Definition top_chains_output (limit minTvl : Q) (category : Category)
  (chains : list Chain) : TopChainsOutput :=
  let sorted := top_chains_sorted limit minTvl category chains in
  let totalTVL := JS.sum tvl sorted in
  mkTopChainsOutput (limit, minTvl, category)
    (List.length sorted)
    (totalTVL / billion)
    (JS.mapi (fun c i => mkTopEntry (i + 1) (name c) (tvl c / billion) (tvl c)
                                    (tokenSymbol c))
             sorted).

Definition top_chains (limit minTvl : Q) (category : Category) (w : World)
  : Outcome TopChainsOutput * World :=
  let (p, w1) := fetchChains w in
  (await p (fun chains => Resolved (top_chains_output limit minTvl category chains)),
   w1).

(** ** stablecoin-flows *)

(** The objects built by the [map] in the [withUSD] pipeline. *)
Record WithUSD := mkWithUSD {
  wu_name : string;
  stablecoinsUSD : Q;
  wu_tokenSymbol : option string
}.

(** [x / total * 100], the number behind a [share] string. *)
Definition share_of (x total : Q) : option Q :=
  match JS.div x total with
  | Some r => Some (r * 100)
  | None => None
  end.

Record DistributionEntry := mkDistributionEntry {
  sf_rank : nat;
  sf_chain : string;
  sf_stablecoins : Q;       (* [s.stablecoinsUSD / 1e9], three decimals *)
  sf_stablecoinsRaw : Q;
  sf_share : option Q       (* one decimal and a percent sign *)
}.

Record StablecoinFlowsOutput := mkStablecoinFlowsOutput {
  totalStablecoins : Q;     (* [totalStables / 1e9], two decimals *)
  chainCount : nat;
  distribution : list DistributionEntry
}.

(** [s.totalCirculatingUSD.peggedUSD && s.totalCirculatingUSD.peggedUSD > 0] *)
Definition has_positive_supply (s : StablecoinChain) : bool :=
  match peggedUSD s with
  | Some v => negb (Qeq_bool v 0) && JS.gt v 0
  | None => false
  end.

(** [peggedUSD!] is read only on records that passed the filter above; a
    missing value, which cannot reach this point, is read as [0]. *)
Definition to_withUSD (s : StablecoinChain) : WithUSD :=
  mkWithUSD (s_name s)
            (match peggedUSD s with Some v => v | None => 0 end)
            (s_tokenSymbol s).

Definition withUSD (limit : Q) (stables : list StablecoinChain) : list WithUSD :=
  JS.slice0 limit
    (JS.sort (desc stablecoinsUSD)
       (map to_withUSD (filter has_positive_supply stables))).

Definition stablecoin_flows_output (limit : Q) (stables : list StablecoinChain)
  : StablecoinFlowsOutput :=
  let withUSD := withUSD limit stables in
  let totalStables := JS.sum stablecoinsUSD withUSD in
  mkStablecoinFlowsOutput (totalStables / billion) (List.length withUSD)
    (JS.mapi (fun s i =>
                mkDistributionEntry (i + 1) (wu_name s)
                  (stablecoinsUSD s / billion) (stablecoinsUSD s)
                  (share_of (stablecoinsUSD s) totalStables))
             withUSD).

Definition stablecoin_flows (limit : Q) (w : World)
  : Outcome StablecoinFlowsOutput * World :=
  let (p, w1) := fetchStablecoins w in
  (await p (fun stables => Resolved (stablecoin_flows_output limit stables)), w1).

(** ** bridge-volume *)

Inductive Period := P24h | P7d | P30d.

(** [b[volumeKey]] for the [volumeKey] chosen from [period]. *)
Definition volumeKey (period : Period) : Bridge -> Q :=
  match period with
  | P24h => last24hVolume
  | P7d => weeklyVolume
  | P30d => monthlyVolume
  end.

Record BridgeEntry := mkBridgeEntry {
  bv_rank : nat;
  bv_name : string;
  bv_volume : Q;            (* [b[volumeKey] / 1e6], one decimal *)
  bv_volumeRaw : Q;
  bv_share : option Q;      (* one decimal and a percent sign *)
  bv_supportedChains : nat;
  bv_chains : list string
}.

Record BridgeVolumeOutput := mkBridgeVolumeOutput {
  bv_period : Period;
  totalVolume : Q;          (* [totalVolume / 1e9], two decimals *)
  bridgeCount : nat;
  bv_bridges : list BridgeEntry
}.

Definition bridges_sorted (limit : Q) (period : Period) (bridges : list Bridge)
  : list Bridge :=
  JS.slice0 limit
    (JS.sort (desc (volumeKey period))
       (filter (fun b => JS.gt (volumeKey period b) 0) bridges)).

Definition bridge_volume_output (limit : Q) (period : Period)
  (bridges : list Bridge) : BridgeVolumeOutput :=
  let sorted := bridges_sorted limit period bridges in
  let total := JS.sum (volumeKey period) sorted in
  mkBridgeVolumeOutput period (total / billion) (List.length sorted)
    (JS.mapi (fun b i =>
                mkBridgeEntry (i + 1) (displayName b)
                  (volumeKey period b / million) (volumeKey period b)
                  (share_of (volumeKey period b) total)
                  (List.length (chains b)) (JS.slice0 5 (chains b)))
             sorted).

Definition bridge_volume (limit : Q) (period : Period) (w : World)
  : Outcome BridgeVolumeOutput * World :=
  let (p, w1) := fetchBridges w in
  (await p (fun bridges => Resolved (bridge_volume_output limit period bridges)),
   w1).

(** ** chain-compare *)

Record Compared := mkCompared {
  cc_name : string;
  cc_found : bool;
  cc_tvl : option Q;                     (* [chain.tvl / 1e9] or [null] *)
  cc_tvlRaw : Q;
  cc_rank : option Z;
  cc_tokenSymbol : option (option string);  (* outer [None]: [undefined] *)
  cc_stablecoins : option Q;             (* [peggedUSD / 1e6] or [null] *)
  cc_stablecoinsRaw : Q;
  cc_bridgesSupported : nat
}.

Record Winners := mkWinners {
  highestTVL : string;
  mostStablecoins : string
}.

Record CompareOutput := mkCompareOutput {
  chainsCompared : nat;
  comparison : list Compared;
  winners : Winners
}.

(** The callback of [chainNames.map].  [allChains] is the array after
    [allChains.sort(...)], which is also what [sorted] names. *)
Definition compare_one (allChains sorted : list Chain)
  (stables : list StablecoinChain) (bridges : list Bridge) (name0 : string)
  : Compared :=
  let chain := find_by_name name name0 allChains in
  let stable := find_by_name s_name name0 stables in
  let rank :=
    match chain with
    | Some ch =>
        Some (JS.findIndex (fun c => String.eqb (name c) (name ch)) sorted + 1)%Z
    | None => None
    end in
  let bridgeCount :=
    List.length
      (filter (fun b => existsb (fun c => same_name name0 c) (chains b)) bridges) in
  let pegged := match stable with Some s => peggedUSD s | None => None end in
  mkCompared
    (match chain with
     | Some ch => if String.eqb (name ch) EmptyString then name0 else name ch
     | None => name0
     end)
    (match chain with Some _ => true | None => false end)
    (match chain with Some ch => Some (tvl ch / billion) | None => None end)
    (JS.or0 (option_map tvl chain))
    rank
    (option_map tokenSymbol chain)
    (match pegged with
     | Some v => if Qeq_bool v 0 then None else Some (v / million)
     | None => None
     end)
    (JS.or0 pegged)
    bridgeCount.

(** [(a, b) => a.key > b.key ? a : b], the callback of the two [reduce]
    calls that pick the winners. *)
Definition greater {A} (key : A -> Q) (a b : A) : A :=
  if JS.gt (key a) (key b) then a else b.

Definition empty_reduce : string :=
  "TypeError: Reduce of empty array with no initial value".

Definition chain_compare_output (chainNames : list string)
  (allChains : list Chain) (stables : list StablecoinChain)
  (bridges : list Bridge) : Outcome CompareOutput :=
  let sorted := JS.sort (desc tvl) allChains in
  let allChains := sorted in
  let comparison := map (compare_one allChains sorted stables bridges) chainNames in
  match JS.reduce1 (greater cc_tvlRaw) comparison,
        JS.reduce1 (greater cc_stablecoinsRaw) comparison with
  | Some tvlWinner, Some stableWinner =>
      Resolved (mkCompareOutput (List.length chainNames) comparison
                  (mkWinners (cc_name tvlWinner) (cc_name stableWinner)))
  | _, _ => Rejected empty_reduce
  end.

- Aim of the exercise: Copy every line from the records above that contains the string "World".

- Answer space:
Definition top_chains (limit minTvl : Q) (category : Category) (w : World)
  : Outcome TopChainsOutput * World :=
Definition stablecoin_flows (limit : Q) (w : World)
  : Outcome StablecoinFlowsOutput * World :=
Definition bridge_volume (limit : Q) (period : Period) (w : World)
  : Outcome BridgeVolumeOutput * World :=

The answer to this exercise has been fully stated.